> **Task to carry out**
Which lines in the records below contain the word "Func"? Report each of them.
########
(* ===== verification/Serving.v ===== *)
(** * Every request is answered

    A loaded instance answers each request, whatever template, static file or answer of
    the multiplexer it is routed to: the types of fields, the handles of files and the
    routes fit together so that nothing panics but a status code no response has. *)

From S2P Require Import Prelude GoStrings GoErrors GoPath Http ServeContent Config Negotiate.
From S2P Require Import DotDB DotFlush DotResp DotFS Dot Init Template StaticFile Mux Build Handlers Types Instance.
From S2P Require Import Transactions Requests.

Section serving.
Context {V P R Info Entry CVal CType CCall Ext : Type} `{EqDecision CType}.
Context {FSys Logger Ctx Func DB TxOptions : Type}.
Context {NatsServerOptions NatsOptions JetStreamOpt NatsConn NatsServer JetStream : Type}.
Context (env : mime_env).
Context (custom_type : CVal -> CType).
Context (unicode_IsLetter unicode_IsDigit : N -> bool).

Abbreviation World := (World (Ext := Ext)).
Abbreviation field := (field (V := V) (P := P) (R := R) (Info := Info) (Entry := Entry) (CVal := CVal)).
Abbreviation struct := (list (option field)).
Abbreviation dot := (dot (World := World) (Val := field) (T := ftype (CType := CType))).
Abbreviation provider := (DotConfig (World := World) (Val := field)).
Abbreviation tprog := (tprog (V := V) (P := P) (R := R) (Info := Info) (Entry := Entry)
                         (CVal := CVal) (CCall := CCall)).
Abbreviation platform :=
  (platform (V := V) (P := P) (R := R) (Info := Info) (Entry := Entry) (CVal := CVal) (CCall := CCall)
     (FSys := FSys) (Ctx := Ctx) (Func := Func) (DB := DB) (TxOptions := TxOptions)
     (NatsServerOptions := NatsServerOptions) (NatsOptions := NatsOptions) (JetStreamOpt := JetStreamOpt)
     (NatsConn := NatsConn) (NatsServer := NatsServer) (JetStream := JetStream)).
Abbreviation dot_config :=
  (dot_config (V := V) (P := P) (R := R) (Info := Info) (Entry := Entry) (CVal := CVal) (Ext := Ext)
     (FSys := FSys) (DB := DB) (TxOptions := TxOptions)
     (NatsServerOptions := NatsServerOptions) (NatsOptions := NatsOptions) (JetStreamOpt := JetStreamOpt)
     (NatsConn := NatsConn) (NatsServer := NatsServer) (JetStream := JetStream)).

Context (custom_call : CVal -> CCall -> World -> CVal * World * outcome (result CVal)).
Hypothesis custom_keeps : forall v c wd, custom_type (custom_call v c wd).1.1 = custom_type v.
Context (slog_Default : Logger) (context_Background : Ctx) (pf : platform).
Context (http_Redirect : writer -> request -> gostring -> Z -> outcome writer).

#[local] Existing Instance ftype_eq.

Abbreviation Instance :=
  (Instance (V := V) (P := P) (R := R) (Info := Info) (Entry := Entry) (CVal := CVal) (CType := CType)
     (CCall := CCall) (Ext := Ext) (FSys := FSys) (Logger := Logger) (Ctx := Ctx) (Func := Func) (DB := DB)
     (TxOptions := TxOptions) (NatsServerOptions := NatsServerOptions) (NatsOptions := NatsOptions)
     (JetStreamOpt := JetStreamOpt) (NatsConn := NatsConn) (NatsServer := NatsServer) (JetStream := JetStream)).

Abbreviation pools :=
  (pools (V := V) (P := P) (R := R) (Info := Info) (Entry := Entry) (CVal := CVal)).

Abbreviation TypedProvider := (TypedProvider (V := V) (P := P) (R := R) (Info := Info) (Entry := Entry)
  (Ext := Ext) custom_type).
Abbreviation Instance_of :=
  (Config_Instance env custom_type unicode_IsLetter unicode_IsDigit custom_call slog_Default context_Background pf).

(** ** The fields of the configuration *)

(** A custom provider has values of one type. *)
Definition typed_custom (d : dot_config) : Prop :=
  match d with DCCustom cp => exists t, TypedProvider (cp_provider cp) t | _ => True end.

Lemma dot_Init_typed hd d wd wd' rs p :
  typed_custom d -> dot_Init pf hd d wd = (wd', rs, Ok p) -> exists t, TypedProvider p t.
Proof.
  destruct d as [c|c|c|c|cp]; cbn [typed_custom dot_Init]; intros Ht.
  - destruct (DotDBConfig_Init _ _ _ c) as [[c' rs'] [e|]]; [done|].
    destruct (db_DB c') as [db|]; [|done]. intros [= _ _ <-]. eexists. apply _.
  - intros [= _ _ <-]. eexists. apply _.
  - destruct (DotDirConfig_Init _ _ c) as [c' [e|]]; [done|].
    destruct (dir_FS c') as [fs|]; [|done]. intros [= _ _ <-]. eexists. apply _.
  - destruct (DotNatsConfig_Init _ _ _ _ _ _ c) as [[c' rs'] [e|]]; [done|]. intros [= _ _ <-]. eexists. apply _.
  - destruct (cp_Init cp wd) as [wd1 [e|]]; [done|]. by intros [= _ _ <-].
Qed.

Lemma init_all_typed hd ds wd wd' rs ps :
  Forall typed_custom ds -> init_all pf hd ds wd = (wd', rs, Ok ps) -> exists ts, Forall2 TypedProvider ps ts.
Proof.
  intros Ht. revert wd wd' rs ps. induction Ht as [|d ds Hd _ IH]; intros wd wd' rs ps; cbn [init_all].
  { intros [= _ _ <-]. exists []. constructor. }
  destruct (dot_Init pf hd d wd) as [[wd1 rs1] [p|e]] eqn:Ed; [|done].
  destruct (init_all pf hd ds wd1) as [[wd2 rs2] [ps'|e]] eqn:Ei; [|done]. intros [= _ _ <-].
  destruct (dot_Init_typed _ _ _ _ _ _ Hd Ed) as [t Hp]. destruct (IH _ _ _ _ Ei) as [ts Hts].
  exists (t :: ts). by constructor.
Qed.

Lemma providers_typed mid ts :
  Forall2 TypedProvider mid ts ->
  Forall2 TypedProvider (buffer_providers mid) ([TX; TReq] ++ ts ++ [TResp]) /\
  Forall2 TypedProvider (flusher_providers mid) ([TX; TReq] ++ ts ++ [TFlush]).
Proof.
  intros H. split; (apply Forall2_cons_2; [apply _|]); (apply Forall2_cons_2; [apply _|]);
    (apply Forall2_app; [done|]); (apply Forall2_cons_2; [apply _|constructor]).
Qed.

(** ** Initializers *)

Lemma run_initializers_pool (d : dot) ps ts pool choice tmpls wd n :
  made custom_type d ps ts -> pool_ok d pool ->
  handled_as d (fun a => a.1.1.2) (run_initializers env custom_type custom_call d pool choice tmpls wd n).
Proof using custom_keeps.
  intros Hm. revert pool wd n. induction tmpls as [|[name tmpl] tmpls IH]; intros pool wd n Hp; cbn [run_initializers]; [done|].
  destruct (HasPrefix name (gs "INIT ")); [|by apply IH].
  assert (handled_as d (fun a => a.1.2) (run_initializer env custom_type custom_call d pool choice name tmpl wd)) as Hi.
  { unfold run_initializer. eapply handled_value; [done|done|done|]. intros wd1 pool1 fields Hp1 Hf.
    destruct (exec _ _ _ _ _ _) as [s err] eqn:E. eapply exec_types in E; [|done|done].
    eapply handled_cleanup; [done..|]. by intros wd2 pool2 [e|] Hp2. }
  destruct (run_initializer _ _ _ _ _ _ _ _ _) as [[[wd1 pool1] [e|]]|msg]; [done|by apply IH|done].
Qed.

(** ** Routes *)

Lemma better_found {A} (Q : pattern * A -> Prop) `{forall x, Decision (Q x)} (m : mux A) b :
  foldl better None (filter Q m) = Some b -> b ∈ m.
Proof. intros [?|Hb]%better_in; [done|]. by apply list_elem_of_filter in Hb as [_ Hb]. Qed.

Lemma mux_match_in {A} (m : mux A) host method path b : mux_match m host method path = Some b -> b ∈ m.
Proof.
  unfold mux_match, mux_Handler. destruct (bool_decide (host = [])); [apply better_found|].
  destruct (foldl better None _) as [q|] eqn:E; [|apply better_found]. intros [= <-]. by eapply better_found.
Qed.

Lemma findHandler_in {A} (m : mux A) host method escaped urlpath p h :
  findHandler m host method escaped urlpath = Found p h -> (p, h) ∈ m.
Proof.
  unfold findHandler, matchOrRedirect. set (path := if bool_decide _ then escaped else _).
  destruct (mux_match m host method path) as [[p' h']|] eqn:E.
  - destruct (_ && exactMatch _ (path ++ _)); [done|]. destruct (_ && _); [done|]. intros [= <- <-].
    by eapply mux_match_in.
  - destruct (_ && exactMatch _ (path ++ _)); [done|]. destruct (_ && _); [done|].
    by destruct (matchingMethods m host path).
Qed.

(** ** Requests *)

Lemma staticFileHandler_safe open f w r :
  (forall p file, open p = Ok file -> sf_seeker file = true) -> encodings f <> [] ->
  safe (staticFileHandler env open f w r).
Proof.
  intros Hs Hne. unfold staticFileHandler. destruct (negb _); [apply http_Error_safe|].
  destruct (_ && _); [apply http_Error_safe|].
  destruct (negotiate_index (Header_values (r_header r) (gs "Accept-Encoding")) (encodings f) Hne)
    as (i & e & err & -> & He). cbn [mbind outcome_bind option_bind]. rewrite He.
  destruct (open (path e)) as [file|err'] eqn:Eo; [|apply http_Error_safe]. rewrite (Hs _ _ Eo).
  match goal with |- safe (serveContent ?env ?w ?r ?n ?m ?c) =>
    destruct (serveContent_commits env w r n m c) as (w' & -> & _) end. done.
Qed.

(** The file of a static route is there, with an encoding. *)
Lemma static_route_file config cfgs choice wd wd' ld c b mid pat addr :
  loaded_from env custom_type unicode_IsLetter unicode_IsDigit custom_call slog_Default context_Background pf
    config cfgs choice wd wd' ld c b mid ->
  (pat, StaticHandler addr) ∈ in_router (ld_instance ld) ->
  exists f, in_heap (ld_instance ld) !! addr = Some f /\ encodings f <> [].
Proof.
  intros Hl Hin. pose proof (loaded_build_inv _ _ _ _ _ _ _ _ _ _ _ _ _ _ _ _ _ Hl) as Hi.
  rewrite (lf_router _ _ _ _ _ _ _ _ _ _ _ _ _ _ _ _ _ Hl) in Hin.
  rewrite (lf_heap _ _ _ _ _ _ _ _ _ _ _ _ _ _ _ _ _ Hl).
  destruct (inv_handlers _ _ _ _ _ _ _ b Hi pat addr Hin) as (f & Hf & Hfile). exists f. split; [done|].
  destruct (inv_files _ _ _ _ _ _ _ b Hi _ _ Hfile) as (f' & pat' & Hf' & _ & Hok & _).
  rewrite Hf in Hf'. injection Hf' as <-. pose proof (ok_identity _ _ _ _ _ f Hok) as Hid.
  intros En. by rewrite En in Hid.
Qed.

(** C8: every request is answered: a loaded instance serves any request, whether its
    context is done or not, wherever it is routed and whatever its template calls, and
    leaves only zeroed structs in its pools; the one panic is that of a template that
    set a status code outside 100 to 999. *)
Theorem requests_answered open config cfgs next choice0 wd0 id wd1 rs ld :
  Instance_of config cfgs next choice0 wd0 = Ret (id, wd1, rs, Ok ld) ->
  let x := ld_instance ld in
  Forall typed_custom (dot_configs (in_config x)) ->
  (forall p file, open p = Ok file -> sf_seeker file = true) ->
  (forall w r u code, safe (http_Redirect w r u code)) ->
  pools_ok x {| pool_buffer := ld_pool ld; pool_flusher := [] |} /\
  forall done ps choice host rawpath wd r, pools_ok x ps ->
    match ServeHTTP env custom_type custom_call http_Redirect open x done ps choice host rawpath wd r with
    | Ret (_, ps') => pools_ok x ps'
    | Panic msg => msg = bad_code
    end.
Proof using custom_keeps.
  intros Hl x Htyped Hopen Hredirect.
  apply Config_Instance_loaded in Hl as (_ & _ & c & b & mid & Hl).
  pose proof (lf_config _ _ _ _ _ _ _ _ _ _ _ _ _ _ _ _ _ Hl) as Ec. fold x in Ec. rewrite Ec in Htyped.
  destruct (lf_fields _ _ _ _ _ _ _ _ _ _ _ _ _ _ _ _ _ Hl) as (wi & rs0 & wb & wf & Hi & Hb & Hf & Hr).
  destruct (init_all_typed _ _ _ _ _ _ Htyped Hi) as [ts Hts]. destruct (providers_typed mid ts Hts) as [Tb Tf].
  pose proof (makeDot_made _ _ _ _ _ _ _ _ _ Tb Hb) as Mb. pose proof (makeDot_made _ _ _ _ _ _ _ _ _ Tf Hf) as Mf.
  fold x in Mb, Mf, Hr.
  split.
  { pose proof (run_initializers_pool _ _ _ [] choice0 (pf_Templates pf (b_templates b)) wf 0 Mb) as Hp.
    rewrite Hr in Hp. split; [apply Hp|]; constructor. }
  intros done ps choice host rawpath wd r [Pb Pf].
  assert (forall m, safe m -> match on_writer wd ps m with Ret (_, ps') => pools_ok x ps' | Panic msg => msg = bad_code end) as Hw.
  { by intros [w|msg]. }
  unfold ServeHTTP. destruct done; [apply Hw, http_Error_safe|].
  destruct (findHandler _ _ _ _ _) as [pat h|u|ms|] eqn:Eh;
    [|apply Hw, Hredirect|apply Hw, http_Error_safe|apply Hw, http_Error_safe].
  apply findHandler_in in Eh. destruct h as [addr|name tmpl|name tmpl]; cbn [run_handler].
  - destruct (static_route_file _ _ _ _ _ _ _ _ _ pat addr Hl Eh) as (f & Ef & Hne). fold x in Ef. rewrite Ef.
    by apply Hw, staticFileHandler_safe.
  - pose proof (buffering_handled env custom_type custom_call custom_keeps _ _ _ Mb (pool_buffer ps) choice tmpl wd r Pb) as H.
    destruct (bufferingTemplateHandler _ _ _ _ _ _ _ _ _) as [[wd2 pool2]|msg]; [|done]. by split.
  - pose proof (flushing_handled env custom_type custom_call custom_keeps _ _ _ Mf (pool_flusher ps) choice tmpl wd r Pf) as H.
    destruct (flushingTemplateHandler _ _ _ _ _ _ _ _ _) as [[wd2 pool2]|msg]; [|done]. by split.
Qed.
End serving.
########
> **Response**
Context {FSys Logger Ctx Func DB TxOptions : Type}.
     (FSys := FSys) (Ctx := Ctx) (Func := Func) (DB := DB) (TxOptions := TxOptions)
     (CCall := CCall) (Ext := Ext) (FSys := FSys) (Logger := Logger) (Ctx := Ctx) (Func := Func) (DB := DB)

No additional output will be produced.